Problem requirements
Output every line from the beginning of the records through the line that contains "numpy floating-point arrays.", exactly as it appears.

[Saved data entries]
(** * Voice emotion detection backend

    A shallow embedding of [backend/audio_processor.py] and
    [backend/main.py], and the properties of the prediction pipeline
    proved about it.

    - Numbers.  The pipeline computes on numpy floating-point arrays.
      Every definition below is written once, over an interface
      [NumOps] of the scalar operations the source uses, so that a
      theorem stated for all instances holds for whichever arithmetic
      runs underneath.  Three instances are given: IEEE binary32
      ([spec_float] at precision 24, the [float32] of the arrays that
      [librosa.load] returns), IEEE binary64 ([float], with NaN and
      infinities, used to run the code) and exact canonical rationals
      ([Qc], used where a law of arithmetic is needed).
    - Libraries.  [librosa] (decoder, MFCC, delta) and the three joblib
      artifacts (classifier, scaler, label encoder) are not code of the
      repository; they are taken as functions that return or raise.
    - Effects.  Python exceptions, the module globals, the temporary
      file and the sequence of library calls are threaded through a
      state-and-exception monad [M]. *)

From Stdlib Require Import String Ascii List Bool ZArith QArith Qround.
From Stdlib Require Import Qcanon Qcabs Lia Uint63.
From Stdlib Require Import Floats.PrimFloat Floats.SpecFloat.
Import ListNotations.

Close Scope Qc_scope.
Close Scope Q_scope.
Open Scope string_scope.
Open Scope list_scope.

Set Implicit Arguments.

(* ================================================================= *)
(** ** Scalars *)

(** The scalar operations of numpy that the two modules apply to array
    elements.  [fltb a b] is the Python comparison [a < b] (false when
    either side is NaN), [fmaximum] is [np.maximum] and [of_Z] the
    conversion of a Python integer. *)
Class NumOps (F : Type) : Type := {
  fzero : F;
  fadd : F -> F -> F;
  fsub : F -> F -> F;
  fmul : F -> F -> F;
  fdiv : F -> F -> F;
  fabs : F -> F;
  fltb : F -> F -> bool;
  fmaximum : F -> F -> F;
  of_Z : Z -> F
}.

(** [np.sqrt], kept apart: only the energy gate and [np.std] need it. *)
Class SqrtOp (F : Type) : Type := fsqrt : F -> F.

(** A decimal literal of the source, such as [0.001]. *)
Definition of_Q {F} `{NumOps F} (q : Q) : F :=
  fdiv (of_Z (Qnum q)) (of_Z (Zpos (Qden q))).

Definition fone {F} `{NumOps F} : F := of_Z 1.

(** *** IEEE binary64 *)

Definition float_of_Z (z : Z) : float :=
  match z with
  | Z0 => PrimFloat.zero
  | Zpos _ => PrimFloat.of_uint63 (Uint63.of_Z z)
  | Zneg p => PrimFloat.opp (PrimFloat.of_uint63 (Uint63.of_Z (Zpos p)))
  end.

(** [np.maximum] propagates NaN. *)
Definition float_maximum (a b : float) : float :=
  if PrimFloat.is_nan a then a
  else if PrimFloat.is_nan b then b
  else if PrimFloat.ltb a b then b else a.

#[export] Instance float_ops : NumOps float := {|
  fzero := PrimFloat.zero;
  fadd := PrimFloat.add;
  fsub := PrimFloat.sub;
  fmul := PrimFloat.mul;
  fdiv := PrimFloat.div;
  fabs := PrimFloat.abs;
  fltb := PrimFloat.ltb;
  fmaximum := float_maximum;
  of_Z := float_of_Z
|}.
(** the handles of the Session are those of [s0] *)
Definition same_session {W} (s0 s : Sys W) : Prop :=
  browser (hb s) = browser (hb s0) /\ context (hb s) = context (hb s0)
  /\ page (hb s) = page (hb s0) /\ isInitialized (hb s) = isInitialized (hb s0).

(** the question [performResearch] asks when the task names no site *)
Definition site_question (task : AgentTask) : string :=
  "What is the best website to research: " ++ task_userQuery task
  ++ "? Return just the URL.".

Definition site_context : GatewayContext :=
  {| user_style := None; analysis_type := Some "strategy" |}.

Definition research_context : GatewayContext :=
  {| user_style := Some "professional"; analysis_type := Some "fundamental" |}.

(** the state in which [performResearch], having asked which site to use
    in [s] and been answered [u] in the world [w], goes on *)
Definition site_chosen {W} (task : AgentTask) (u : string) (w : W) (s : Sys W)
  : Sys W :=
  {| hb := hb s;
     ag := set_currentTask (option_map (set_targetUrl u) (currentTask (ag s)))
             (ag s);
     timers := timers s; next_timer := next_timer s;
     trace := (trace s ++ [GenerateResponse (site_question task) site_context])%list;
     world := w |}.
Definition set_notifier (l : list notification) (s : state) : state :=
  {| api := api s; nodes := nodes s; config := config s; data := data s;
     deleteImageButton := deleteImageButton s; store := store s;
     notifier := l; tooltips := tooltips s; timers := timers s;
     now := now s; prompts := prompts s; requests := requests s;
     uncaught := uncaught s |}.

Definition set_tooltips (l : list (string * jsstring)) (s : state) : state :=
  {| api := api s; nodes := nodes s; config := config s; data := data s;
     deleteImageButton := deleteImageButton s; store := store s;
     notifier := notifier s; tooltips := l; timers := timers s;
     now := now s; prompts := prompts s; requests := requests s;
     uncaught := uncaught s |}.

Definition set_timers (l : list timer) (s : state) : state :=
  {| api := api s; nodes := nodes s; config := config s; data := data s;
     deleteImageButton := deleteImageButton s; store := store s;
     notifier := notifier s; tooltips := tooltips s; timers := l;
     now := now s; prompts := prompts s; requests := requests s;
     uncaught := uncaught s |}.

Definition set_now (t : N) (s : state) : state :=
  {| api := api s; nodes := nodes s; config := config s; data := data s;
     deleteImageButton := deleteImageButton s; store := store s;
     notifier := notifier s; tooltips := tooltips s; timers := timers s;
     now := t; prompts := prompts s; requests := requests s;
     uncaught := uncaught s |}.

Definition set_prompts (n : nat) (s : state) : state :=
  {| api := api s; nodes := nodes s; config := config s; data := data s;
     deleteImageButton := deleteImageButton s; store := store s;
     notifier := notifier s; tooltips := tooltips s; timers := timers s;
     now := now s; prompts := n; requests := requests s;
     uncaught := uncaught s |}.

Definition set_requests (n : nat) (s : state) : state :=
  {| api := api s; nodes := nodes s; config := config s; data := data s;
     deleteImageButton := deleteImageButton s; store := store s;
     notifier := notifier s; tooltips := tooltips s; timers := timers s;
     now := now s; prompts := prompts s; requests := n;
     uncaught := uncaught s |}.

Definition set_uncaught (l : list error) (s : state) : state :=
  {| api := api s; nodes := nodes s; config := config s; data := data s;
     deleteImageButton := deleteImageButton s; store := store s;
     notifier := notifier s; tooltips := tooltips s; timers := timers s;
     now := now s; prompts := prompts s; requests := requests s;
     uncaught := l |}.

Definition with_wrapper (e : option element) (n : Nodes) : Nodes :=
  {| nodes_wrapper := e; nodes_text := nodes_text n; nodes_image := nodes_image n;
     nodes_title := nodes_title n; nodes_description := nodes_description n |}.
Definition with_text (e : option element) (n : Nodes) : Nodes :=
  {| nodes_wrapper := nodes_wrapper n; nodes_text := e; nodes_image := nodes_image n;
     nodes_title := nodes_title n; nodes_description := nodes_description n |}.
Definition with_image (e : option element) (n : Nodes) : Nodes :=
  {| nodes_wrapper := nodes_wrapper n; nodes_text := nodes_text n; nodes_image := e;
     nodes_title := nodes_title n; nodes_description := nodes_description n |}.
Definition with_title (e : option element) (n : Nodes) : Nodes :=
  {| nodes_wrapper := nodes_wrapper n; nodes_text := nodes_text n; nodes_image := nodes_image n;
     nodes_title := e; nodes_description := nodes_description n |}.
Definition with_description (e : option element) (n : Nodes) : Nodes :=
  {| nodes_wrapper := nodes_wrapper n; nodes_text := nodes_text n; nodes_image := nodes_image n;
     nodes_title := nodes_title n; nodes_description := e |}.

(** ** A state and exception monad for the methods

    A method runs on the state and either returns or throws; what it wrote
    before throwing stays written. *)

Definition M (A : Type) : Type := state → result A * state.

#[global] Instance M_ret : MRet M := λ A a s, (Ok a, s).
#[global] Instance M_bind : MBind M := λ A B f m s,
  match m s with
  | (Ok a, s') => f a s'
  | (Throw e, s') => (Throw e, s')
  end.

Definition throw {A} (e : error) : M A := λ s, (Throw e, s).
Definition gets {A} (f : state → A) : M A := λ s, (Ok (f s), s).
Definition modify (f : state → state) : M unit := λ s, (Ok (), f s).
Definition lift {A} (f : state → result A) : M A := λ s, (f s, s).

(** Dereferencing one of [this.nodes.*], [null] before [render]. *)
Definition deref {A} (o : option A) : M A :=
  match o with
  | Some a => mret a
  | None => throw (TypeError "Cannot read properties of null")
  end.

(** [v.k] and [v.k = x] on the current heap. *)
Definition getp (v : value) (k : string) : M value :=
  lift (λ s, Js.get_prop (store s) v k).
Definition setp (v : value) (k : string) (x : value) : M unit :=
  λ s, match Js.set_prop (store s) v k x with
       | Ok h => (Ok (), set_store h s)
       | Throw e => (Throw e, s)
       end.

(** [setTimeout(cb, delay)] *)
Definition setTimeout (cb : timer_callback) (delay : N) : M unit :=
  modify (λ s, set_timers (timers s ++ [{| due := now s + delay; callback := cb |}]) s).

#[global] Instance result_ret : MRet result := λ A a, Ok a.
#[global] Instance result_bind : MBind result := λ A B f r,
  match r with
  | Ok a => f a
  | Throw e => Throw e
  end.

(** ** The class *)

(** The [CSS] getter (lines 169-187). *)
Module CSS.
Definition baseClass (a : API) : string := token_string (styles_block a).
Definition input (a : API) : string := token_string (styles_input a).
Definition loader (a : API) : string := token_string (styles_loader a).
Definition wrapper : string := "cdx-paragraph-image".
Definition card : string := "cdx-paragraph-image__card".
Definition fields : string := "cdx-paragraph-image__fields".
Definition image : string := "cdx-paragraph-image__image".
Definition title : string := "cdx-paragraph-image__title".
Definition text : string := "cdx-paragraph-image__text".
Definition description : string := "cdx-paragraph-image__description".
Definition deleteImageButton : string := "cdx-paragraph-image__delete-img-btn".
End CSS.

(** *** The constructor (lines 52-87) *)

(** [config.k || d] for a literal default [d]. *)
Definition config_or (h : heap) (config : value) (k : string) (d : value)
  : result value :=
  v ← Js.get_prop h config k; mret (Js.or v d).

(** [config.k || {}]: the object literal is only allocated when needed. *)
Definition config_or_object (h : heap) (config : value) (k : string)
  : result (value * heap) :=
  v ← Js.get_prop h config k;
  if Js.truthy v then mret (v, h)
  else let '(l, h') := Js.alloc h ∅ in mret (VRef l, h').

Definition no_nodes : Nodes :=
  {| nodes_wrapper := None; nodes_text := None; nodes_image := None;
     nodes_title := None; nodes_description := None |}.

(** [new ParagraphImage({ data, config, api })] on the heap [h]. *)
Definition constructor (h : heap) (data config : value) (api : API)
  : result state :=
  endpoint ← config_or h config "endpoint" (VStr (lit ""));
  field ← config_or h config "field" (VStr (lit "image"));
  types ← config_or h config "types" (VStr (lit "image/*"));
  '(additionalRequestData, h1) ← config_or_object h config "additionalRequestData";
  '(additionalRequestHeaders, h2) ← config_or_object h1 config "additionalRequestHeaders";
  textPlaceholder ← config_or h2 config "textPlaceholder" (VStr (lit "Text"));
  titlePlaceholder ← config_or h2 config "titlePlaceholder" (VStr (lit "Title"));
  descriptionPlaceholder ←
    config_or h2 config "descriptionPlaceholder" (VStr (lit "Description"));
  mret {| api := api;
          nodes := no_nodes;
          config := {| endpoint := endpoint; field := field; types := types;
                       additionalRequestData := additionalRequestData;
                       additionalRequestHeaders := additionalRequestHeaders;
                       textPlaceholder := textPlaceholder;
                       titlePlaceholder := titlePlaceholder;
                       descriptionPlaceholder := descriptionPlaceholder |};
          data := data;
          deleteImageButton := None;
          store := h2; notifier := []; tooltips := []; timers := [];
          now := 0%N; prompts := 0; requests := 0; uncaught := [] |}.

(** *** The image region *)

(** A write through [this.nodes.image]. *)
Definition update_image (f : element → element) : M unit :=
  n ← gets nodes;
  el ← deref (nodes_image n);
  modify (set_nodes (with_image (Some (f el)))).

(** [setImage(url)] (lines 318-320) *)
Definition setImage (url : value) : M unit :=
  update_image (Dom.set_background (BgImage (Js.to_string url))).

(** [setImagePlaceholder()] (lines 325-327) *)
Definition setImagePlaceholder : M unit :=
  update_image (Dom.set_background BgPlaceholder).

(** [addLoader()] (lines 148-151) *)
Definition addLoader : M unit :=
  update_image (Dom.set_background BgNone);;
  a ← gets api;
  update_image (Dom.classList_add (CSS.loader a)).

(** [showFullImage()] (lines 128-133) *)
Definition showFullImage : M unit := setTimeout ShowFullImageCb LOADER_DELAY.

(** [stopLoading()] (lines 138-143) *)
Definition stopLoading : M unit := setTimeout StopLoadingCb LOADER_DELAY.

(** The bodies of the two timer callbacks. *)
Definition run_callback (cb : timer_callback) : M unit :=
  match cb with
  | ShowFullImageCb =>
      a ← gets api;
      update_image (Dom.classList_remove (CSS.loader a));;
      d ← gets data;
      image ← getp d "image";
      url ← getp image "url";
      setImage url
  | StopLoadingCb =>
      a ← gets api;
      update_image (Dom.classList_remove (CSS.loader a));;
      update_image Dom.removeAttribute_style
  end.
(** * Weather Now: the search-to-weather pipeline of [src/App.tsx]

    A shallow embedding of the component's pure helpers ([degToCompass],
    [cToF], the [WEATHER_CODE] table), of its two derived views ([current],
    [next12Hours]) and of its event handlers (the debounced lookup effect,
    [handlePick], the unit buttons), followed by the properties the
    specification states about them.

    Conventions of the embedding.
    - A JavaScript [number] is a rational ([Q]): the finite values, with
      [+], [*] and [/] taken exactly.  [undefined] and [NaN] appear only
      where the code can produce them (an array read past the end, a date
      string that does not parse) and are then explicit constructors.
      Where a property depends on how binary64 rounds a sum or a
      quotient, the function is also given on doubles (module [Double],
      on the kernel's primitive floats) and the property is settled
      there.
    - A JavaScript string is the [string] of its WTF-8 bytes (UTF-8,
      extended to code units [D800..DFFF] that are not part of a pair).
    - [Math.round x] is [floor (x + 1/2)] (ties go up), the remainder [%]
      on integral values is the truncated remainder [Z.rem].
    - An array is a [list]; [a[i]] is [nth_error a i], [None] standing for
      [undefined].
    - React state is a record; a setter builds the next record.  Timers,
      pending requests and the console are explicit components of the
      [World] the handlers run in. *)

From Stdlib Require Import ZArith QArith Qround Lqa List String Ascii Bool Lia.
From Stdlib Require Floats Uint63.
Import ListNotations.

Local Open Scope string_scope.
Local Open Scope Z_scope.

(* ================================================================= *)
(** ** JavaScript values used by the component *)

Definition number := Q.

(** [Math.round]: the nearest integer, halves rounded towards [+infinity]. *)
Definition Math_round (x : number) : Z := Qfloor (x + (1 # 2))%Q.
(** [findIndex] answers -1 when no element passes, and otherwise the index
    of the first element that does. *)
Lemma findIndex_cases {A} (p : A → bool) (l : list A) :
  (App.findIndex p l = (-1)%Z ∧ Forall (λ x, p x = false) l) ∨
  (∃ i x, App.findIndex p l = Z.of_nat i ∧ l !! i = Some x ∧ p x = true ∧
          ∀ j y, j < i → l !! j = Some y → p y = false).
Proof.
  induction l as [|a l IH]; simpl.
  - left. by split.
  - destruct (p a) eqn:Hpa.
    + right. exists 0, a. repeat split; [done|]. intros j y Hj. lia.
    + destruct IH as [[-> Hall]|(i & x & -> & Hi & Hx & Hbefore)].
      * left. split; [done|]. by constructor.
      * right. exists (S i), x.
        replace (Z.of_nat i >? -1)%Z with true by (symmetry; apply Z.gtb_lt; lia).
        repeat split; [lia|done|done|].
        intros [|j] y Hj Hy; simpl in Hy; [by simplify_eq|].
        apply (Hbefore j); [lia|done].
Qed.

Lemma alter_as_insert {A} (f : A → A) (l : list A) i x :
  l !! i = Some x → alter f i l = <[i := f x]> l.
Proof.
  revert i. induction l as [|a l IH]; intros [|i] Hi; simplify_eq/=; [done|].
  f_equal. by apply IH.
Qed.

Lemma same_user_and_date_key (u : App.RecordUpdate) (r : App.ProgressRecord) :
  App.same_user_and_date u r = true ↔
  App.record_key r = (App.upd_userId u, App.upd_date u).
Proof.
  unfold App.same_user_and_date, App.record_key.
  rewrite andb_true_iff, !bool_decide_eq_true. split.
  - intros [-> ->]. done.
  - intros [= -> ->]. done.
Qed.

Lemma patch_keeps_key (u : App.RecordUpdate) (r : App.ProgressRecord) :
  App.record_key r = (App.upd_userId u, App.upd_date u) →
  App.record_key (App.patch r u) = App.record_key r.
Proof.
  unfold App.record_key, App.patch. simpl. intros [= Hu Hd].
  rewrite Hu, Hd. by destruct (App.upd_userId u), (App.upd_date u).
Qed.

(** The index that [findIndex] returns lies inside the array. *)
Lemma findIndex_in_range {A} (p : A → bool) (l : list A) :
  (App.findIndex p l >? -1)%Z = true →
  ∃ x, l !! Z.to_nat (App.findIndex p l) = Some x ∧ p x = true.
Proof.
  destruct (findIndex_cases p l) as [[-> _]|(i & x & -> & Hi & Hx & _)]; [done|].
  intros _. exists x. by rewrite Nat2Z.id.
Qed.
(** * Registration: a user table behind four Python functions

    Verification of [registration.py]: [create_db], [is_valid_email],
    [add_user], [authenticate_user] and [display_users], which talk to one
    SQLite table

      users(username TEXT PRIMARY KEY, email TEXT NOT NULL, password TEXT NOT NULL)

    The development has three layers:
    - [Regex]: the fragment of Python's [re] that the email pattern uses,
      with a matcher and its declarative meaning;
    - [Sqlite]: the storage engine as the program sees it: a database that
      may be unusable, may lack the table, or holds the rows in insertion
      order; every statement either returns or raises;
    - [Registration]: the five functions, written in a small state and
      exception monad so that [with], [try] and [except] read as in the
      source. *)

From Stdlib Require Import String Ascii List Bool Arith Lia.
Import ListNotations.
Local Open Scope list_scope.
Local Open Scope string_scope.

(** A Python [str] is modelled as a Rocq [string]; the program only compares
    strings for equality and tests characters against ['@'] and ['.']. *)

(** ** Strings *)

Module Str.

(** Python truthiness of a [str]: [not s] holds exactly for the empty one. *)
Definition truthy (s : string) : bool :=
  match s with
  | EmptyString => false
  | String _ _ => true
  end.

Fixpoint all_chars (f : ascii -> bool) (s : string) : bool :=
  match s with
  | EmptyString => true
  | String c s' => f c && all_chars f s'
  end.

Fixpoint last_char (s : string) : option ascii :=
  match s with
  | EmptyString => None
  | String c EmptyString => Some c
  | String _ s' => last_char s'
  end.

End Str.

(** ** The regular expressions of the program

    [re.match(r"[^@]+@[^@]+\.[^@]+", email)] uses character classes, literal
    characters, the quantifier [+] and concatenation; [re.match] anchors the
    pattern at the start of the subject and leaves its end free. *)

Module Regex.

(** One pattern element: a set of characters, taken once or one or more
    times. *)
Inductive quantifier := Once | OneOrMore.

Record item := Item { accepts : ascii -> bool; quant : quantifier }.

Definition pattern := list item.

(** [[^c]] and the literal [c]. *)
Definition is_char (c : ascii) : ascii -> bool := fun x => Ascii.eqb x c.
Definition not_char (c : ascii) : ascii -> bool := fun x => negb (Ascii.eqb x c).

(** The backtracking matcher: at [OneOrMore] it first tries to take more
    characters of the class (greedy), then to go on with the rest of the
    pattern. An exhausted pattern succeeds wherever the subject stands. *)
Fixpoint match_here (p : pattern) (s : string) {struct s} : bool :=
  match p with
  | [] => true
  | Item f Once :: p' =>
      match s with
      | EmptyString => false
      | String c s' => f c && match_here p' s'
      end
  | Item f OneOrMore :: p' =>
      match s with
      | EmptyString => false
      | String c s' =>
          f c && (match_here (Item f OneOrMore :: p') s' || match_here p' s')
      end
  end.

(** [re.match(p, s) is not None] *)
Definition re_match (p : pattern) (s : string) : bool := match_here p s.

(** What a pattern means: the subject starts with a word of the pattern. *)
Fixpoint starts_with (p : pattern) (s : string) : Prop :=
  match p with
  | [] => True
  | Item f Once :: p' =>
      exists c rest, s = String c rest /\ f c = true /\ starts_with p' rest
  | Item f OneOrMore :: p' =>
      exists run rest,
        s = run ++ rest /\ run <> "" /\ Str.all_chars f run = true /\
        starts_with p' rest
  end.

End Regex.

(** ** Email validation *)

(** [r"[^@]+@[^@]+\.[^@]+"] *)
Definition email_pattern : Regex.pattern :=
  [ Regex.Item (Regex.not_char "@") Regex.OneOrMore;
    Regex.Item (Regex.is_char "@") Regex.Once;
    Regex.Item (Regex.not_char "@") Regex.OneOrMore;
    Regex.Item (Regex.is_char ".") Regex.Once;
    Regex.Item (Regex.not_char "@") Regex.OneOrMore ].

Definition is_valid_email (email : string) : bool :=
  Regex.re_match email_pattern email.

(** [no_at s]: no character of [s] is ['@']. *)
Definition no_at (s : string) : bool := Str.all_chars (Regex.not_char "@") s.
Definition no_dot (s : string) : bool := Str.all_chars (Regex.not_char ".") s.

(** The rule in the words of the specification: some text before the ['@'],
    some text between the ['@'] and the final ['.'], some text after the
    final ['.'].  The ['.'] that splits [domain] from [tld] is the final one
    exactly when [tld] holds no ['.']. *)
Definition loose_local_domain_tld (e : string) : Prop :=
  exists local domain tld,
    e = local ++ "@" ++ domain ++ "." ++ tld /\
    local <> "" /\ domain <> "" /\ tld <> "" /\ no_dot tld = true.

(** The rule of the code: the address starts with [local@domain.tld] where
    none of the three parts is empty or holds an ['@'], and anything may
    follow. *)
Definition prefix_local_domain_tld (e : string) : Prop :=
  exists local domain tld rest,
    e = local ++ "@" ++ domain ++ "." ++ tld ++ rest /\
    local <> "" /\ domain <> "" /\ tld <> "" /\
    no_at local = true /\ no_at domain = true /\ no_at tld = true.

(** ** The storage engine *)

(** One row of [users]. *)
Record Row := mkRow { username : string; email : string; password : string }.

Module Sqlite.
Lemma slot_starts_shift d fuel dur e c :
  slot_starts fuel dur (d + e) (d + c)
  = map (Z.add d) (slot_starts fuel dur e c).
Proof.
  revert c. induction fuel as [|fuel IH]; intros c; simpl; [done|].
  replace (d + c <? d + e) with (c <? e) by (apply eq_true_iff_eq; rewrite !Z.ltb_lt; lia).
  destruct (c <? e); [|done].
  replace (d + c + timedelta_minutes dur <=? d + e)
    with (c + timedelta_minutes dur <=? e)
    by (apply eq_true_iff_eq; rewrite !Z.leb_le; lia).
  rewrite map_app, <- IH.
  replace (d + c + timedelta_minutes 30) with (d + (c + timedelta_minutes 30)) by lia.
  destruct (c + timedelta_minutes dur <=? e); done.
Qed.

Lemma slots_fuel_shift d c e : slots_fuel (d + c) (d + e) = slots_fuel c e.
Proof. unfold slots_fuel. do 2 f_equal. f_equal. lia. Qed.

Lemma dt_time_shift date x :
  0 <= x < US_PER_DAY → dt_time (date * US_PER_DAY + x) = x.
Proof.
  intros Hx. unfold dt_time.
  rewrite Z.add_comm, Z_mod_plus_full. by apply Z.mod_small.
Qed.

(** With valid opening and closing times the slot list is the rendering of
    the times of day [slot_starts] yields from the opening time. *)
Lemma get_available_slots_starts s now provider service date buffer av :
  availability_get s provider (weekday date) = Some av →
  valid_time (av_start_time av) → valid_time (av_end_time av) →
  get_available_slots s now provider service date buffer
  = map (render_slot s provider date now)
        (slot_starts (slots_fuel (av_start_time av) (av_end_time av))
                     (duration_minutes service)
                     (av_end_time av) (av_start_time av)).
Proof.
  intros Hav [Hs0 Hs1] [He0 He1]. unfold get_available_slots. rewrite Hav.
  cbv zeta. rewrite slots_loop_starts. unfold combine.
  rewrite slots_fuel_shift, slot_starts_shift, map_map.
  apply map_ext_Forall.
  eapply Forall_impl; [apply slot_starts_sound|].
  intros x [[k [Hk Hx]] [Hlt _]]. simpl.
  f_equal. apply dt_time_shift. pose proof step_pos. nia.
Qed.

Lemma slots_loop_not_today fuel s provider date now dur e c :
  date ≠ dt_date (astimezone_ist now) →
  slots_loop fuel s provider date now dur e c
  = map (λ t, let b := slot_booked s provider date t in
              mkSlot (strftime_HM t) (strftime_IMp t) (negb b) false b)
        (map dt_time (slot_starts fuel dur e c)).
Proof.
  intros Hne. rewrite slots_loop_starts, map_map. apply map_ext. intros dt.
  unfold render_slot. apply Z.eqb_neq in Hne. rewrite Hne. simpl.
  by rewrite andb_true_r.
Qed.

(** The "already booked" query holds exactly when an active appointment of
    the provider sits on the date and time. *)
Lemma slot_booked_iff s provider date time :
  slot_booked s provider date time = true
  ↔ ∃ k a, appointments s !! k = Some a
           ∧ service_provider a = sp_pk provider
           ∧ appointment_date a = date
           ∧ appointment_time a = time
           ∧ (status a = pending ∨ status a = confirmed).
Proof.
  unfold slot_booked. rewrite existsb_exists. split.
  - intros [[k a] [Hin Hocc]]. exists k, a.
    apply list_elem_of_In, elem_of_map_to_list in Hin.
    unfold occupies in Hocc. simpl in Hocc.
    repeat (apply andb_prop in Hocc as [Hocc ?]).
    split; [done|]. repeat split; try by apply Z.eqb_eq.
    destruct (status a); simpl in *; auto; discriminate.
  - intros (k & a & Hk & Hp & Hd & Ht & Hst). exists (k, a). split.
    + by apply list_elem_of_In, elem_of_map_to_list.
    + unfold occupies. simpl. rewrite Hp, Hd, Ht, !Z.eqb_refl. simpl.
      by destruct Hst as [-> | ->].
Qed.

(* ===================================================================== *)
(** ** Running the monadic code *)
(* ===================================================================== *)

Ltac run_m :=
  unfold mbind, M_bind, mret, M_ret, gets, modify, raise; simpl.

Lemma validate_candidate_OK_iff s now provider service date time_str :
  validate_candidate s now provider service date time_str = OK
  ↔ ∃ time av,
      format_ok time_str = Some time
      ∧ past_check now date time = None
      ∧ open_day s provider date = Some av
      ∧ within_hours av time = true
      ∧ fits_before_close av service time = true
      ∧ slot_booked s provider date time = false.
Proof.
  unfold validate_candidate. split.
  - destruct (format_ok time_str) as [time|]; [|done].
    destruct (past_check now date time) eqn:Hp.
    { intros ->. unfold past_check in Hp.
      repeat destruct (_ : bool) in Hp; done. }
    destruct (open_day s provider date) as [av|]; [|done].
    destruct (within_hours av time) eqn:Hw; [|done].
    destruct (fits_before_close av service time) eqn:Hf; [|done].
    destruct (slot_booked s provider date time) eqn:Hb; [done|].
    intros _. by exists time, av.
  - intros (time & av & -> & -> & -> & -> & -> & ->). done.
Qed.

Problem solution
(** * Voice emotion detection backend

    A shallow embedding of [backend/audio_processor.py] and
    [backend/main.py], and the properties of the prediction pipeline
    proved about it.

    - Numbers.  The pipeline computes on numpy floating-point arrays.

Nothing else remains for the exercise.